Segment Start: Provided information
(* ===== verification/Auditor.v ===== *)
(** The audit log (src/core/cmd/rat/auditor.go and the sinks main.go opens for it): one line of
    JSON per record, as the encoder of the Go library writes it, to standard output and to the
    durable file of a project. *)
From S2P Require Import Prelude Paths Manifest Registry CallContext Gateway StateLease StatePlugin Project Command.

(** ** Strings in JSON

    The encoder's default escapes: the characters of JSON that must be, those of HTML, and
    the two line separators; bytes that are not UTF-8 become the replacement character. *)
Definition json_ascii (a : ascii) : string :=
  let n := nat_of_ascii a in
  let hex := fun n => "\u00" +:+ String (hex_digit (n / 16)) (String (hex_digit (n mod 16)) "") in
  if (n =? 34)%nat then "\" +:+ dq
  else if (n =? 92)%nat then "\\"
  else if (n =? 8)%nat then "\b"
  else if (n =? 12)%nat then "\f"
  else if (n =? 10)%nat then "\n"
  else if (n =? 13)%nat then "\r"
  else if (n =? 9)%nat then "\t"
  else if (n <? 32)%nat || (n =? 60)%nat || (n =? 62)%nat || (n =? 38)%nat then hex n
  else String a "".

Definition replacement : string := "\ufffd".
Definition line_separator (a b c : ascii) : bool := byte_in 226 226 a && byte_in 128 128 b && byte_in 168 169 c.

Fixpoint json_chars (s : string) : string :=
  match s with
  | "" => ""
  | String a s1 =>
      if byte_in 0 127 a then json_ascii a +:+ json_chars s1
      else
        let bad := replacement +:+ json_chars s1 in
        match s1 with
        | "" => bad
        | String b s2 =>
            if byte_in 194 223 a then if cont b then String a (String b (json_chars s2)) else bad
            else match s2 with
                 | "" => bad
                 | String c s3 =>
                     if byte_in 224 239 a then
                       if (if byte_in 224 224 a then byte_in 160 191 b
                           else if byte_in 237 237 a then byte_in 128 159 b else cont b) && cont c
                       then if line_separator a b c
                            then "\u202" +:+ String (hex_digit (nat_of_ascii c mod 16)) (json_chars s3)
                            else String a (String b (String c (json_chars s3)))
                       else bad
                     else match s3 with
                          | "" => bad
                          | String d s4 =>
                              if byte_in 240 244 a &&
                                 (if byte_in 240 240 a then byte_in 144 191 b
                                  else if byte_in 244 244 a then byte_in 128 143 b else cont b) && cont c && cont d
                              then String a (String b (String c (String d (json_chars s4)))) else bad
                          end
                 end
        end
  end.

(** ** The line of a record *)

Inductive jvalue := JString (s : string) | JBool (b : bool) | JInt (z : Z).
#[export] Instance jvalue_eq_dec : EqDecision jvalue.
Proof. solve_decision. Defined.

Definition value_text (v : jvalue) : string :=
  match v with
  | JString s => dq +:+ json_chars s +:+ dq
  | JBool b => if b then "true" else "false"
  | JInt z => itoa z
  end.
Definition field_text (kv : string * jvalue) : string := dq +:+ json_chars kv.1 +:+ dq +:+ ":" +:+ value_text kv.2.
Definition object_text (kvs : list (string * jvalue)) : string := "{" +:+ Join (field_text <$> kvs) "," +:+ "}".
Lemma daemon_told_example :
  exists r req, shop_add "/w/lab" (shop_files "/w/lab/etl.yaml") shop_args = Some r /\ ed_sent r = Some ("/run/lab.sock", req) /\
    rr_Launch req = Some ("bin/etl", "i9", {["DSN" := "${DSN}"]}).
Proof.
  destruct (shop_add "/w/lab" (shop_files "/w/lab/etl.yaml") shop_args) as [r|] eqn:Er; [|exfalso; revert Er; vm_compute; discriminate].
  assert (match shop_add "/w/lab" (shop_files "/w/lab/etl.yaml") shop_args with
          | Some r => match ed_sent r with
                      | Some (t, req) => bool_decide (t = "/run/lab.sock" /\ rr_Launch req = Some ("bin/etl", "i9", {["DSN" := "${DSN}"]}))
                      | None => false end
          | None => false end = true) as H by evaluated.
  rewrite Er in H. destruct (ed_sent r) as [[t req]|] eqn:Es; [|discriminate H]. apply bool_decide_eq_true in H as [-> H].
  exists r, req. split; [reflexivity|]. split; [exact Es|exact H].
Qed.

(** A plugin whose image is absolute and whose environment refers to nothing. *)
Definition shop_plain : list string := ["etl"; "--manifest"; "etl.yaml"; "--image"; "/bin/etl"; "--env"; "DSN=db"].
Definition shop_plain_toml (t : string) : result ratToml :=
  Ok (mkToml "lab" "local" "/run/lab.sock" ""
    (mkTomlPlugin "web" "" "web.yaml" "" "" ∅ ::
     (if Contains t "etl" then [mkTomlPlugin "etl" "/bin/etl" "etl.yaml" "" "i9" {["DSN" := "db"]}] else []))).
Definition shop_plain_add : option (edited RegisterRequest (string * string)) :=
  rat_add (fun s => s) shop_plain_toml shop_env shop_manifest (fun _ => Ok 10) "/w/lab" (fun _ => true) (fun _ => None) (fun _ => Err EOF)
    (fun _ => true) Ok (fun _ => None) (fun _ _ => Ok ("healthy", "127.0.0.1:4000")) [] (shop_files "/w/lab/etl.yaml") shop_plain.

Lemma shop_plain_example :
  exists r req, shop_plain_add = Some r /\ ed_sent r = Some ("/run/lab.sock", req) /\ rr_Name req = "etl" /\
    rr_Launch req = Some ("/bin/etl", "i9", {["DSN" := "db"]}).
Proof.
  destruct shop_plain_add as [r|] eqn:Er; [|exfalso; revert Er; vm_compute; discriminate].
  assert (match shop_plain_add with
          | Some r => match ed_sent r with
                      | Some (t, req) => bool_decide (t = "/run/lab.sock" /\ rr_Name req = "etl" /\ rr_Launch req = Some ("/bin/etl", "i9", {["DSN" := "db"]}))
                      | None => false end
          | None => false end = true) as H by evaluated.
  rewrite Er in H. destruct (ed_sent r) as [[t req]|] eqn:Es; [|discriminate H]. apply bool_decide_eq_true in H as (-> & Hn & H).
  exists r, req. split; [reflexivity|]. split; [exact Es|]. split; [exact Hn|exact H].
Qed.

Lemma daemon_told_what_is_declared_witness :
  exists (r : edited RegisterRequest (string * string)) req pl, ed_sent r = Some ("/run/lab.sock", req) /\
    rr_Launch req = Some ("/bin/etl", "i9", {["DSN" := "db"]}) /\ ed_err r = None /\
    load shop_plain_toml shop_env shop_manifest (fun _ => Ok 10) "/w/lab" (ed_files r) "/w/lab/rat.toml" = Ok pl.
Proof.
  destruct shop_plain_example as (r & req & Hr & Hs & Hn & Hl).
  destruct (daemon_told_what_is_declared (fun s => s) shop_plain_toml shop_env shop_manifest (fun _ => Ok 10) "/w/lab" (fun _ => true)
    (fun _ => None) (fun _ => Err EOF) (fun _ => true) Ok (fun _ => None) (fun _ _ => Ok ("healthy", "127.0.0.1:4000")) []
    _ _ _ _ _ Hr Hs) as (toml & dir & manifest & image & isolation & envs & t & text & rt & pl & Hf & He & _ & _ & _ & Hload & _).
  assert (findProject (shop_files "/w/lab/etl.yaml") "/w/lab" "." = Some (Ok ("/w/lab/rat.toml", "/w/lab"))) as Hp by evaluated.
  rewrite Hp in Hf. injection Hf as <- <-.
  exists r, req, pl. split; [exact Hs|]. split; [exact Hl|]. split; [exact He|exact Hload].
Defined.

(** What the daemon is told is not always what the next boot runs: a variable in the environment
    reaches the live plugin unexpanded, and an image given relative to the project is looked
    up from wherever the daemon was started. *)
Theorem live_add_not_expanded :
  exists launch, told_spec launch = Ok (mkLaunch "bin/etl" (Some (mkIsolation true true true true true "RuntimeDefault")) [("DSN", "${DSN}")]) /\
    booted_spec shop_env "local" "/w/lab" launch =
      Ok (mkLaunch "/w/lab/bin/etl" (Some (mkIsolation true true true true true "RuntimeDefault")) [("DSN", "pg://db")]) /\
    exists r req, shop_add "/w/lab" (shop_files "/w/lab/etl.yaml") shop_args = Some r /\ ed_sent r = Some ("/run/lab.sock", req) /\
      rr_Launch req = Some launch.
Proof.
  exists ("bin/etl", "i9", {["DSN" := "${DSN}"]}). split_and!; [by vm_compute..|].
  exact daemon_told_example.
Qed.
(** The module a class lives in: [sales/models.py] or [purchasing/models.py]. *)
Inductive App : Type := sales | purchasing.

(** The names bound at module level: the imports at the top of the file,
    then the classes it defines. *)
Definition module_globals (app : App) : list string :=
  match app with
  | sales =>
      ["models"; "User"; "MinValueValidator"; "MaxValueValidator"; "Decimal";
       "BaseModel"; "Company"; "Address"; "Contact"; "Sequence";
       "Product"; "Warehouse"; "Tax"; "ChartOfAccount";
       "Customer"; "SalesOrder"; "SalesOrderLine"; "DeliveryOrder";
       "DeliveryOrderLine"; "SalesInvoice"; "SalesInvoiceLine";
       "SalesPayment"; "SalesPaymentAllocation"]%string
  | purchasing =>
      ["models"; "User"; "MinValueValidator"; "Decimal";
       "BaseModel"; "Company"; "Sequence";
       "Product"; "Warehouse"; "Tax"; "ChartOfAccount";
       "Supplier"; "PurchaseOrder"; "PurchaseOrderLine"; "PurchaseReceipt";
       "PurchaseReceiptLine"; "PurchaseBill"; "PurchaseBillLine";
       "PurchasePayment"; "PurchasePaymentAllocation";
       "SupplierEvaluation"]%string
  end.

(** Whether a global name resolves inside a method of the module (none of
    the names looked up here is a builtin). *)
Definition bound (app : App) (name : string) : bool :=
  existsb (String.eqb name) (module_globals app).

Inductive Status : Type :=
| draft | confirmed | paid | partial_paid | overdue | cancelled.

Definition Status_eqb (a b : Status) : bool :=
  match a, b with
  | draft, draft | confirmed, confirmed | paid, paid
  | partial_paid, partial_paid | overdue, overdue | cancelled, cancelled => true
  | _, _ => false
  end.

Definition Date := Z.

Record t : Type := {
  id : nat;
  due_date : Date;
  subtotal : Q;
  discount_amount : Q;
  tax_amount : Q;
  total_amount : Q;
  paid_amount : Q;
  outstanding_amount : Q;
  status : Status
}.

Record Allocation : Type := {
  allocation_id : nat;
  payment : nat;
  invoice : nat;
  amount : Q
}.

Record Store : Type := {
  invoices : list t;
  lines : list Line.t;
  payment_allocations : list Allocation
}.

Inductive Field : Type :=
| f_subtotal | f_discount_amount | f_tax_amount | f_total_amount
| f_paid_amount | f_outstanding_amount | f_status.

Definition set_amount (o : t) (f : Field) (v : Q) : t :=
  {| id := id o; due_date := due_date o;
     subtotal := match f with f_subtotal => v | _ => subtotal o end;
     discount_amount :=
       match f with f_discount_amount => v | _ => discount_amount o end;
     tax_amount := match f with f_tax_amount => v | _ => tax_amount o end;
     total_amount :=
       match f with f_total_amount => v | _ => total_amount o end;
     paid_amount := match f with f_paid_amount => v | _ => paid_amount o end;
     outstanding_amount :=
       match f with f_outstanding_amount => v | _ => outstanding_amount o end;
     status := status o |}.
(* ===== verification/StaticVerifierFacts.v ===== *)
(** * What the static passes of the verifier guarantee

    [ComputeWidthsAndCountOps] marks exactly the addresses reached by walking
    from instruction to instruction ([instruction_start]), and the two later
    passes accept only code whose operands, branch targets, switch tables and
    handlers are in order ([instruction_ok]).  The interpreter's memory safety
    rests on these facts. *)

From S2P Require Import Prelude Modifiers Leb128 DexOpcodes DexInstruction DexCode StaticVerifier.

(** ** Taking apart computations over the verifier's fields *)

Lemma reject_ok env v b v' : reject env v = Ok (b, v') -> b = false.
Proof. unfold reject. rewrite M_bind_ok. by intros (? & ? & _ & [-> _]%mret_ok). Qed.

Ltac inv_verif :=
  repeat (inv_M; match goal with
  | H : reject _ _ = Ok (true, _) |- _ => apply reject_ok in H; discriminate H
  end); inv_M.

(** ** The opcode bits survive every other flag *)

Definition opcode_bits (v : MethodVerifier) : list bool :=
  InstructionFlags.IsOpcode <$> insn_flags_ v.

(** [m] does not change which code units are marked as opcodes. *)
Definition keeps {A} (m : verif A) : Prop :=
  forall v a v', m v = Ok (a, v') -> opcode_bits v' = opcode_bits v.

Create HintDb verif.

Lemma keeps_bind {A B} (m : verif A) (f : A -> verif B) :
  keeps m -> (forall a, keeps (f a)) -> keeps (m ≫= f).
Proof.
  intros Hm Hf v b v' H. inv_verif. by rewrite (Hf _ _ _ _ H), (Hm _ _ _ E).
Qed.

Lemma keeps_fmap {A B} (m : verif A) (f : A -> B) : keeps m -> keeps (f <$> m).
Proof. intros Hm v b v' H. inv_verif. eauto. Qed.

Lemma keeps_lift {A} (m : res A) : keeps (lift m).
Proof. intros v a v' H. by inv_verif. Qed.

Lemma keeps_mret {A} (a : A) : keeps (mret a).
Proof. intros v b v' H. by inv_verif. Qed.

Lemma keeps_insn_flag idx : keeps (insn_flag idx).
Proof. intros v a v' H. unfold insn_flag in H. by inv_res. Qed.

Lemma keeps_gets {A} (f : MethodVerifier -> A) : keeps (gets f).
Proof. intros v a v' H. by inv_verif. Qed.
(** C24: the verifier's loops end on every code item, also a malformed one: with
    a data-flow pass and a callback that end, so does [Verify]. *)
Theorem Verify_terminates (env : VerifierEnv) (flow verified : verif bool) v :
  (forall ci, code_item_ env = Some ci -> code_ok (insns_ ci)) ->
  (forall v, flow v <> Fault OutOfFuel) -> (forall v, verified v <> Fault OutOfFuel) ->
  Verify env flow verified v <> Fault OutOfFuel.
Proof.
  intros Hcode Hflow Hver. change (bounded (Verify env flow verified v)).
  unfold Verify. destruct (code_item_ env) as [ci|]; [|terminates_tac].
  specialize (Hcode ci eq_refl).
  pose proof (ComputeWidths_terminates env ci Hcode : forall v, bounded _).
  pose proof (ScanTryCatchBlocks_terminates env ci Hcode : forall v, bounded _).
  pose proof (VerifyInstructions_terminates env ci Hcode : forall v, bounded _).
  assert (forall v, bounded (flow v)) by done. assert (forall v, bounded (verified v)) by done.
  terminates_tac.
Qed.

Lemma Verify_terminates_witness :
  Verify (sample_env sample_item) (mret false) (mret true) initial_verifier <> Fault OutOfFuel.
Proof.
  apply Verify_terminates; [|done|done]. intros ci [= <-]. apply sample_wf.
Defined.

(** C25: when [Verify] rejects a method before the data-flow pass, a hard failure
    is pending and recorded. *)
Theorem Verify_rejection_recorded (env : VerifierEnv) (flow verified : verif bool) v v' :
  (forall w w', flow w = Ok (false, w') -> hard w') ->
  (forall w w', verified w = Ok (false, w') -> hard w') ->
  Verify env flow verified v = Ok (false, v') ->
  have_pending_hard_failure_ v' = true /\ failures_ v' <> [].
Proof.
  intros Hflow Hver H. change (hard v'). unfold Verify in H.
  destruct (code_item_ env) as [ci|]; [|by eapply rejects_if].
  case_match; inv_verif; [by eapply reject_hard|].
  assert (a0 = false -> hard v1) as H1 by (intros ->; by eapply rejects_ComputeWidths).
  assert (a1 = false -> hard v2) as H2
    by (intros ->; eapply rejects_and_then; [exact H1|apply rejects_ScanTryCatchBlocks|done]).
  assert (a2 = false -> hard v3) as H3
    by (intros ->; eapply rejects_and_then; [exact H2|apply rejects_VerifyInstructions|done]).
  assert (a3 = false -> hard v4) as H4 by (intros ->; eapply rejects_and_then; [exact H3|exact Hflow|done]).
  case_match eqn:Hr; [by eapply Hver|]. inv_verif. auto.
Qed.

(** A register operand outside the frame. *)
Definition bad_register_item : CodeItem := MkCodeItem 2 1 0 0 2 [0x3512; 0x000e] [] [].

Lemma Verify_rejection_recorded_witness :
  exists v', Verify (sample_env bad_register_item) (mret true) (mret true) initial_verifier
    = Ok (false, v') /\ have_pending_hard_failure_ v' = true /\ failures_ v' <> [].
Proof.
  eexists. split; [vm_compute; reflexivity|].
  eapply (Verify_rejection_recorded (sample_env bad_register_item) (mret true) (mret true)
    initial_verifier); [| |vm_compute; reflexivity]; intros w w' H; discriminate H.
Defined.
Segment End: Provided information
--- Work item ---
Copy each line above that contains the string "overdue".

--- Response to the exercise ---
| draft | confirmed | paid | partial_paid | overdue | cancelled.
  | partial_paid, partial_paid | overdue, overdue | cancelled, cancelled => true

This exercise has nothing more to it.